Introduction to Deep Learning Using Keras and Tensorflow — Part1

Rhnyewale
7 min readNov 7, 2020

We’ll cover some key concepts of deep learning with a hands-on example:

What is Deep Learning?

https://rhnyewale.medium.com/introduction-to-deep-learning-bcbd0214224e

1) Single Neuron — Linear Unit

So let’s begin with the fundamental component of a neural network: the individual neuron. As a diagram, a neuron (or unit) with one input looks like

The input is x. Its connection to the neuron has a weight which is w. Whenever a value flows through a connection, you multiply the value by the connection’s weight. For the input x, what reaches the neuron is w * x. A neural network “learns” by modifying its weights.

The b is a special kind of weight we call the bias. The bias doesn’t have any input data associated with it; instead, we put a 1 in the diagram so that the value that reaches the neuron is just b (since 1 * b = b). The bias enables the neuron to modify the output independently of its inputs.
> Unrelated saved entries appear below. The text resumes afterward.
(* ===== verification/Task.v ===== *)
(** * Tasks, jobs and time

    The data every scheduler plugin works on, from
    src/litmus2010/include/litmus/rt_param.h, the macros and inline functions of
    include/litmus/litmus.h, and the job control code of litmus/jobs.c.

    Time is [lt_t], an unsigned 64-bit number of nanoseconds, kept in [Z] with
    its wrap-around written out.  A task is named by a [tid], the address of its
    [task_struct]. *)

From S2P Require Import Prelude.
Open Scope Z_scope.

Definition tid := positive.

(** ** [lt_t] *)

(** [((long long) b) - ((long long) a) < 0] *)
Definition lt_after (a b : Z) : bool := s64 (s64 b - s64 a) <? 0.
Definition lt_before (a b : Z) : bool := lt_after b a.
Definition lt_after_eq (a b : Z) : bool := 0 <=? s64 (s64 a - s64 b).
Definition lt_before_eq (a b : Z) : bool := lt_after_eq b a.

Inductive round := FLOOR | CEIL.

(** [quantum_length] is [ktime_to_ns(tick_period)]; [do_div] leaves the quotient
    in [time] and returns the remainder. *)
Definition time2quanta (quantum_length time : Z) (r : round) : Z :=
  let rem := time `mod` quantum_length in
  let time := time / quantum_length in
  match r with
  | CEIL => if rem =? 0 then time else u64 (time + 1)
  | FLOOR => time
  end.

(** ** Parameters *)
Inductive task_class_t := RT_CLASS_HARD | RT_CLASS_SOFT | RT_CLASS_BEST_EFFORT.
Inductive budget_policy_t := NO_ENFORCEMENT | QUANTUM_ENFORCEMENT | PRECISE_ENFORCEMENT.

Definition RT_F_RUNNING : Z := 0.
Definition RT_F_SLEEP : Z := 1.
Definition RT_F_EXIT_SEM : Z := 8.

Definition NO_CPU : Z := UINT_MAX.
Definition EPERM : Z := 1.
Definition ESRCH : Z := 3.
Definition EBADF : Z := 9.
Definition EFAULT : Z := 14.
Definition EBUSY : Z := 16.
Definition EINVAL : Z := 22.
Definition ERESTARTSYS : Z := 512.
Definition ENOMEM : Z := 12.
Definition ENOSYS : Z := 38.

Definition NR_CPUS_EDF_FM : Z := 2.
Definition MAX_EDF_WM_SLICES : Z := 24.
Definition MIN_EDF_WM_SLICE_SIZE : Z := 50000.
Definition MAX_HIME_SLICES : Z := 24.
Definition MIN_HIME_SLICE_SIZE : Z := 50000.
Definition MAX_CD_SLICES : Z := 24.
Definition MIN_CD_SLICE_SIZE : Z := 50000.

(** The share of an EDF-fm task on one of its two processors. *)
Record edffm_params : Type := mk_fm {
  fm_cpus : Z * Z;
  fm_nr_cpus : Z;
  fm_fraction : (Z * Z) * (Z * Z)      (* fraction[0][..], fraction[1][..] *)
}.

Record edf_wm_slice : Type := mk_wm_slice {
  wms_cpu : Z; wms_deadline : Z; wms_budget : Z; wms_offset : Z
}.
Record edf_wm_params : Type := mk_wm { wm_slices : list edf_wm_slice; wm_count : Z }.

Record hime_slice : Type := mk_hime_slice { hms_cpu : Z; hms_budget : Z }.
Record hime_params : Type := mk_hime { hime_slices : list hime_slice; hime_count : Z }.

Record cd_slice : Type := mk_cd_slice { cds_cpu : Z; cds_deadline : Z; cds_budget : Z }.
Record cd_params : Type := mk_cd { cd_slices : list cd_slice; cd_count : Z }.

(** [struct rt_task]; a plugin reads only its own member of the union [semi_part]. *)
Record rt_task : Type := mk_rt_task {
  exec_cost : Z;
  period : Z;
  phase : Z;
  cpu : Z;
  cls : task_class_t;
  budget_policy : budget_policy_t;
  fm : edffm_params;
  npsf_id : Z;
  wm : edf_wm_params;
  hime : hime_params;
  cd : cd_params
}.

Definition set_exec_cost (v : Z) (r : rt_task) : rt_task :=
  mk_rt_task v (period r) (phase r) (cpu r) (cls r) (budget_policy r) (fm r) (npsf_id r) (wm r) (hime r) (cd r).
Definition set_period (v : Z) (r : rt_task) : rt_task :=
  mk_rt_task (exec_cost r) v (phase r) (cpu r) (cls r) (budget_policy r) (fm r) (npsf_id r) (wm r) (hime r) (cd r).
Definition set_phase (v : Z) (r : rt_task) : rt_task :=
  mk_rt_task (exec_cost r) (period r) v (cpu r) (cls r) (budget_policy r) (fm r) (npsf_id r) (wm r) (hime r) (cd r).
Definition set_cpu (v : Z) (r : rt_task) : rt_task :=
  mk_rt_task (exec_cost r) (period r) (phase r) v (cls r) (budget_policy r) (fm r) (npsf_id r) (wm r) (hime r) (cd r).
Definition set_cls (v : task_class_t) (r : rt_task) : rt_task :=
  mk_rt_task (exec_cost r) (period r) (phase r) (cpu r) v (budget_policy r) (fm r) (npsf_id r) (wm r) (hime r) (cd r).
Definition set_budget_policy (v : budget_policy_t) (r : rt_task) : rt_task :=
  mk_rt_task (exec_cost r) (period r) (phase r) (cpu r) (cls r) v (fm r) (npsf_id r) (wm r) (hime r) (cd r).
Definition set_fm (v : edffm_params) (r : rt_task) : rt_task :=
  mk_rt_task (exec_cost r) (period r) (phase r) (cpu r) (cls r) (budget_policy r) v (npsf_id r) (wm r) (hime r) (cd r).
Definition set_npsf_id (v : Z) (r : rt_task) : rt_task :=
  mk_rt_task (exec_cost r) (period r) (phase r) (cpu r) (cls r) (budget_policy r) (fm r) v (wm r) (hime r) (cd r).
Definition set_wm (v : edf_wm_params) (r : rt_task) : rt_task :=
  mk_rt_task (exec_cost r) (period r) (phase r) (cpu r) (cls r) (budget_policy r) (fm r) (npsf_id r) v (hime r) (cd r).
Definition set_hime (v : hime_params) (r : rt_task) : rt_task :=
  mk_rt_task (exec_cost r) (period r) (phase r) (cpu r) (cls r) (budget_policy r) (fm r) (npsf_id r) (wm r) v (cd r).
Definition set_cd (v : cd_params) (r : rt_task) : rt_task :=
  mk_rt_task (exec_cost r) (period r) (phase r) (cpu r) (cls r) (budget_policy r) (fm r) (npsf_id r) (wm r) (hime r) v.

Record rt_job : Type := mk_rt_job {
  release : Z;
  deadline : Z;
  exec_time : Z;
  job_no : Z  (* unsigned int *)
}.

Definition set_release (v : Z) (r : rt_job) : rt_job :=
  mk_rt_job v (deadline r) (exec_time r) (job_no r).
Definition set_deadline (v : Z) (r : rt_job) : rt_job :=
  mk_rt_job (release r) v (exec_time r) (job_no r).
Definition set_exec_time (v : Z) (r : rt_job) : rt_job :=
  mk_rt_job (release r) (deadline r) v (job_no r).
Definition set_job_no (v : Z) (r : rt_job) : rt_job :=
  mk_rt_job (release r) (deadline r) (exec_time r) v.

(** The union [semi_part] of [struct rt_param], as the 64-bit words its members
    share.  Each member names some of the words; a pointer to a slice is kept as
    the index of the slice in the array it points into. *)

Record semi_part_t : Type := mk_semi {
  w0 : Z;
  w1 : Z;
  w2 : Z;
  w3 : Z;
  w4 : Z;
  w5 : Z
}.

Definition set_w0 (v : Z) (r : semi_part_t) : semi_part_t :=
  mk_semi v (w1 r) (w2 r) (w3 r) (w4 r) (w5 r).
Definition set_w1 (v : Z) (r : semi_part_t) : semi_part_t :=
  mk_semi (w0 r) v (w2 r) (w3 r) (w4 r) (w5 r).
Definition set_w2 (v : Z) (r : semi_part_t) : semi_part_t :=
  mk_semi (w0 r) (w1 r) v (w3 r) (w4 r) (w5 r).
Definition set_w3 (v : Z) (r : semi_part_t) : semi_part_t :=
  mk_semi (w0 r) (w1 r) (w2 r) v (w4 r) (w5 r).
Definition set_w4 (v : Z) (r : semi_part_t) : semi_part_t :=
  mk_semi (w0 r) (w1 r) (w2 r) (w3 r) v (w5 r).
Definition set_w5 (v : Z) (r : semi_part_t) : semi_part_t :=
  mk_semi (w0 r) (w1 r) (w2 r) (w3 r) (w4 r) v.

Definition wm_exec_time (s : semi_part_t) : Z := w0 s.
Definition wm_suspend_time (s : semi_part_t) : Z := w1 s.
Definition wm_job_release (s : semi_part_t) : Z := w2 s.
Definition wm_job_deadline (s : semi_part_t) : Z := w3 s.
Definition wm_job_exec_cost (s : semi_part_t) : Z := w4 s.
Definition wm_cur_slice (s : semi_part_t) : Z := w5 s.
Definition set_wm_exec_time : Z -> semi_part_t -> semi_part_t := set_w0.
Definition set_wm_suspend_time : Z -> semi_part_t -> semi_part_t := set_w1.
Definition set_wm_job_release : Z -> semi_part_t -> semi_part_t := set_w2.
Definition set_wm_job_deadline : Z -> semi_part_t -> semi_part_t := set_w3.
Definition set_wm_job_exec_cost : Z -> semi_part_t -> semi_part_t := set_w4.
Definition set_wm_cur_slice : Z -> semi_part_t -> semi_part_t := set_w5.

Definition hime_exec_time (s : semi_part_t) : Z := w0 s.
Definition hime_suspend_time (s : semi_part_t) : Z := w1 s.
Definition hime_job_deadline (s : semi_part_t) : Z := w2 s.
Definition hime_job_exec_cost (s : semi_part_t) : Z := w3 s.
Definition hime_cur_slice (s : semi_part_t) : Z := w4 s.
Definition set_hime_exec_time : Z -> semi_part_t -> semi_part_t := set_w0.
Definition set_hime_suspend_time : Z -> semi_part_t -> semi_part_t := set_w1.
Definition set_hime_job_deadline : Z -> semi_part_t -> semi_part_t := set_w2.
Definition set_hime_job_exec_cost : Z -> semi_part_t -> semi_part_t := set_w3.
Definition set_hime_cur_slice : Z -> semi_part_t -> semi_part_t := set_w4.

Definition cd_exec_time (s : semi_part_t) : Z := w0 s.
Definition cd_suspend_time (s : semi_part_t) : Z := w1 s.
Definition cd_job_deadline (s : semi_part_t) : Z := w2 s.
Definition cd_job_exec_cost (s : semi_part_t) : Z := w3 s.
Definition cd_cur_slice (s : semi_part_t) : Z := w4 s.
Definition set_cd_exec_time : Z -> semi_part_t -> semi_part_t := set_w0.
Definition set_cd_suspend_time : Z -> semi_part_t -> semi_part_t := set_w1.
Definition set_cd_job_deadline : Z -> semi_part_t -> semi_part_t := set_w2.
Definition set_cd_job_exec_cost : Z -> semi_part_t -> semi_part_t := set_w3.
Definition set_cd_cur_slice : Z -> semi_part_t -> semi_part_t := set_w4.

(** [cpu_job_no[0]] and [cpu_job_no[1]], two 32-bit counters in the first word *)
Definition cpu_job_no (i : Z) (s : semi_part_t) : Z := u32 (Z.shiftr (w0 s) (32 * i)).
Definition set_cpu_job_no (i v : Z) (s : semi_part_t) : semi_part_t :=
  set_w0 (if i =? 0 then Z.lor (Z.shiftl (cpu_job_no 1 s) 32) (u32 v)
          else Z.lor (Z.shiftl (u32 v) 32) (cpu_job_no 0 s)) s.

(** The page shared with user space. *)
Record control_page : Type := mk_ctrl { np_flag : bool; delayed_preemption : bool }.

(** The fields of [task_struct] and of its [rt_param] the schedulers use. *)
Record task_struct : Type := mk_task {
  pid : Z;
  policy_litmus : bool;  (* policy == SCHED_LITMUS *)
  state_running : bool;  (* state == TASK_RUNNING *)
  preempt_active : bool;  (* preempt_count & PREEMPT_ACTIVE *)
  need_resched : bool;  (* TIF_NEED_RESCHED *)
  task_cpu : Z;
  time_slice : Z;  (* rt.time_slice *)
  flags : Z;
  srp_non_recurse : bool;
  present : bool;
  task_params : rt_task;
  job_params : rt_job;
  inh_task : option tid;
  kernel_np : Z;  (* unsigned int *)
  scheduled_on : Z;
  linked_on : Z;
  domain_of : Z;  (* domain *)
  in_heap : bool;  (* heap_node->degree != NOT_IN_HEAP *)
  ctrl_page : option control_page;
  semi_part : semi_part_t
}.
(** The SRP state, the task that runs in user space, and the semaphores each task
    has opened. *)
Record srp_world := mk_sw { sw_state : srp_state; sw_running : option tid; sw_opened : list (tid * positive) }.

Definition held_by st p t : Prop := exists s, sems st !! p = Some s /\ owner s = Some t.
Definition unheld st p : Prop := exists s, sems st !! p = Some s /\ owner s = None.

Inductive srp_step : srp_world -> srp_world -> Prop :=
  | sw_create st st' r o p :
      sems st !! p = None -> create_srp_semaphore (Some p) st = Some (Some p, st') ->
      srp_step (mk_sw st r o) (mk_sw st' r o)
  | sw_open st st' o t p :
      unheld st p -> open_srp_semaphore task true t p st = Some (0, st') ->
      srp_step (mk_sw st (Some t) o) (mk_sw st' (Some t) ((t, p) :: o))
  | sw_destroy st st' r o p :
      unheld st p -> destroy_srp_semaphore p st = Some (tt, st') ->
      srp_step (mk_sw st r o) (mk_sw st' r (filter (fun tp => tp.2 <> p) o))
  | sw_down st st' o t p ret :
      (t, p) ∈ o -> ~ held_by st p t -> sys_srp_down t c (Some p) st = Some (ret, st') ->
      srp_step (mk_sw st (Some t) o) (mk_sw st' (Some t) o)
  | sw_up st st' o t p ret :
      held_by st p t -> sys_srp_up task c (Some p) st = Some (ret, st') ->
      srp_step (mk_sw st (Some t) o) (mk_sw st' (Some t) o)
  | sw_dispatch st st' r o t go :
      srp_task t -> srp_ceiling_block task t c st = Some (go, st') ->
      srp_step (mk_sw st r o) (mk_sw st' (if go : bool then Some t else None) o)
  | sw_retry st st' r o t :
      ceiling_unblock t c st = Some (tt, st') -> srp_step (mk_sw st r o) (mk_sw st' r o)
  | sw_leave st r o : srp_step (mk_sw st r o) (mk_sw st None o).
(* ===== verification/Edf.v ===== *)
(** * Earliest-deadline-first priorities

    [edf_higher_prio] of src/litmus2010/litmus/edf_common.c, the comparison every
    EDF plugin orders its queues by, and the conditions under which it is an
    order.  Deadlines are compared with wrap-around, so the comparison is
    transitive only among tasks whose deadlines lie within half the range of
    [lt_t] of each other. *)

From S2P Require Import Prelude Task.
Open Scope Z_scope.

(** [T] maps the address of a task to its [task_struct]. *)
Definition edf_higher_prio (T : tid -> task_struct) (first second : option tid) : bool :=
  (* There is no point in comparing a task to itself. *)
  if match first with Some f => bool_decide (second = Some f) | None => false end then false
  else
    (* Check for inherited priorities. *)
    let first_task := f ← first; Some (default f (inh_task (T f))) in
    match first_task with
    | None => false
    | Some ft =>
        match second with
        | None => true
        | Some s =>
            let st := default s (inh_task (T s)) in
            negb (is_realtime (T st))
            || earlier_deadline (T ft) (T st)
            || ((get_deadline (T ft) =? get_deadline (T st))
                && ((pid (T ft) <? pid (T st))
                    || ((pid (T ft) =? pid (T st))
                        && match inh_task (T s) with None => true | Some _ => false end)))
        end
    end.

Definition edf_ready_order (T : tid -> task_struct) (a b : tid) : bool :=
  edf_higher_prio T (Some a) (Some b).

(** ** Time comparisons in a window *)
Section Window.

Lemma u64_id x : is_u64 x -> u64 x = x.
Proof. unfold is_u64, u64. intros. by rewrite Z.mod_small. Qed.

Lemma s64_small x : -two63 <= x < two63 -> s64 x = x.
Proof.
  unfold s64, u64, two63, two64. intros H. destruct (Z.ltb_spec x 0).
  - rewrite (Z.mod_eq x 18446744073709551616) by lia.
    assert (x / 18446744073709551616 = -1) as ->
      by (symmetry; apply (Z.div_unique _ _ _ (x + 18446744073709551616)); lia).
    destruct (Z.ltb_spec (x - 18446744073709551616 * -1) 9223372036854775808); lia.
  - rewrite Z.mod_small by lia. destruct (Z.ltb_spec x 9223372036854775808); lia.
Qed.

(** Signed readings differ from the words by a multiple of [2^64]. *)
Lemma s64_shift x k : s64 (x + k * two64) = s64 x.
Proof. unfold s64, u64. by rewrite Z_mod_plus_full. Qed.

Lemma s64_cong x : exists k, s64 x = x + k * two64.
Proof.
  unfold s64, u64. rewrite Z.mod_eq by done. destruct (_ <? _);
    [exists (- (x / two64))|exists (- (x / two64) - 1)]; lia.
Qed.

Lemma s64_sub a b : s64 (s64 a - s64 b) = s64 (a - b).
Proof.
  destruct (s64_cong a) as [i ->]. destruct (s64_cong b) as [j ->].
  rewrite <- (s64_shift (a - b) (i - j)). f_equal. lia.
Qed.

Lemma lt_before_window a b : Z.abs (a - b) < two63 -> lt_before a b = (a <? b).
Proof.
  unfold lt_before, lt_after. intros H. rewrite s64_sub, s64_small by lia.
  destruct (Z.ltb_spec (a - b) 0), (Z.ltb_spec a b); lia.
Qed.

Lemma lt_before_eq_window a b : Z.abs (a - b) < two63 -> lt_before_eq a b = (a <=? b).
Proof.
  unfold lt_before_eq, lt_after_eq. intros H. rewrite s64_sub, s64_small by lia.
  destruct (Z.leb_spec 0 (b - a)), (Z.leb_spec a b); lia.
Qed.

End Window.

(** ** The order of the ready queue *)
Section Order.
Variable T : tid -> task_struct.
Implicit Types a b c : tid.

(** The task whose priority [a] runs with. *)
Definition eff a : tid := default a (inh_task (T a)).

(** Smaller keys first: effective deadline, then effective PID, then the task
    that inherits. *)
Definition edf_key a : Z * Z * bool :=
  (get_deadline (T (eff a)), pid (T (eff a)), match inh_task (T a) with None => true | Some _ => false end).

Definition key_lt (x y : Z * Z * bool) : bool :=
  let '(d1, p1, i1) := x in
  let '(d2, p2, i2) := y in
  (d1 <? d2) || ((d1 =? d2) && ((p1 <? p2) || ((p1 =? p2) && (negb i1 && i2)))).

(** Where the comparison is an order: the effective tasks are real-time tasks
    with deadlines in a window of half the range of [lt_t]. *)
Definition edf_dom (base : Z) a : Prop :=
  is_realtime (T (eff a)) = true /\ base <= get_deadline (T (eff a)) < base + two63.

Definition pids_unique : Prop := forall a b, pid (T a) = pid (T b) -> a = b.

Lemma key_lt_irrefl x : key_lt x x = false.
Proof. destruct x as [[d p] []]; simpl; rewrite !Z.ltb_irrefl, !Z.eqb_refl; done. Qed.

Lemma edf_ready_order_key base a b :
  pids_unique -> edf_dom base a -> edf_dom base b ->
  edf_ready_order T a b = key_lt (edf_key a) (edf_key b).
Proof.
  intros Hu [_ Ha] [Hr Hb]. unfold edf_ready_order, edf_higher_prio, edf_key.
  case_bool_decide as E; [injection E as ->; by rewrite key_lt_irrefl|]. simpl.
  fold (eff a) (eff b). unfold earlier_deadline. rewrite Hr, lt_before_window by lia. simpl.
  destruct (get_deadline (T (eff a)) <? get_deadline (T (eff b))); [done|]. simpl. f_equal. f_equal.
  destruct (Z.eqb_spec (pid (T (eff a))) (pid (T (eff b)))) as [Ep|]; [|done]. simpl.
  destruct (inh_task (T b)) eqn:Eb; [by rewrite andb_false_r|].
  destruct (inh_task (T a)) eqn:Ea; [done|].
  apply Hu in Ep. unfold eff in Ep. rewrite Ea, Eb in Ep. simpl in Ep. congruence.
Qed.

Lemma key_lt_trans x y z : key_lt x y = true -> key_lt y z = true -> key_lt x z = true.
Proof.
  destruct x as [[d p] i], y as [[e q] j], z as [[f r] k]. simpl.
  rewrite !orb_true_iff, !andb_true_iff, !orb_true_iff, !andb_true_iff, !negb_true_iff, !Z.ltb_lt, !Z.eqb_eq.
  intros. destruct i, j, k; intuition lia.
Qed.

Lemma key_lt_neg_trans x y z : key_lt x y = false -> key_lt y z = false -> key_lt x z = false.
Proof.
  destruct x as [[d p] i], y as [[e q] j], z as [[f r] k]. simpl.
  rewrite !orb_false_iff, !andb_false_iff, !orb_false_iff, !andb_false_iff, !negb_false_iff, !Z.ltb_ge, !Z.eqb_neq.
  intros. destruct i, j, k; intuition lia.
Qed.

Lemma edf_swo base : pids_unique -> swo_on (edf_dom base) (edf_ready_order T).
Proof.
  intros Hu. split.
  - intros a Ha. by rewrite (edf_ready_order_key base), key_lt_irrefl.
  - intros a b c Ha Hb Hc. rewrite !(edf_ready_order_key base) by done. apply key_lt_trans.
  - intros a b c Ha Hb Hc. rewrite !(edf_ready_order_key base) by done. apply key_lt_neg_trans.
Qed.

(** Without inheritance the order is total: ties are broken by PID. *)
Lemma edf_total base a b :
  pids_unique -> edf_dom base a -> edf_dom base b -> inh_task (T a) = None -> inh_task (T b) = None ->
  a <> b -> edf_ready_order T a b = negb (edf_ready_order T b a).
Proof.
  intros Hu Ha Hb Ia Ib Hne. rewrite !(edf_ready_order_key base) by done.
  unfold edf_key, eff. rewrite Ia, Ib. simpl.
  assert (pid (T a) <> pid (T b)) by (intros E; by apply Hne, Hu).
  repeat match goal with |- context [?x <? ?y] => destruct (Z.ltb_spec x y)
    | |- context [?x =? ?y] => destruct (Z.eqb_spec x y) end; simpl; try done; lia.
Qed.

End Order.

(** The order depends on a task only through the fields the comparison reads. *)
Definition same_prio (t u : task_struct) : Prop :=
  inh_task t = inh_task u /\ pid t = pid u /\ is_realtime t = is_realtime u /\ get_deadline t = get_deadline u.

Lemma edf_higher_prio_ext T T' a b :
  (forall t, same_prio (T t) (T' t)) -> edf_higher_prio T a b = edf_higher_prio T' a b.
Proof.
  intros H. unfold edf_higher_prio. destruct (match a with Some f => _ | None => false end); [done|].
  destruct a as [a|]; [|done]. simpl. destruct (H a) as (-> & _). destruct b as [b|]; [|done].
  destruct (H b) as (-> & _). unfold earlier_deadline.
  destruct (H (default a (inh_task (T' a)))) as (_ & -> & _ & ->).
  by destruct (H (default b (inh_task (T' b)))) as (_ & -> & -> & ->).
Qed.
The y is the value the neuron ultimately outputs. To get the output, the neuron sums up all the values it receives through its connections. This neuron’s activation is y = w * x + b, or as a formula y=wx+b .

It’s an equation of a line! It’s the slope-intercept equation, where w is the slope, and b is the y-intercept.

Example — The Linear Unit as a Model

Though individual neurons will usually only function as part of a larger network, it’s often useful to start with a single neuron model as a baseline. Single neuron models are linear models.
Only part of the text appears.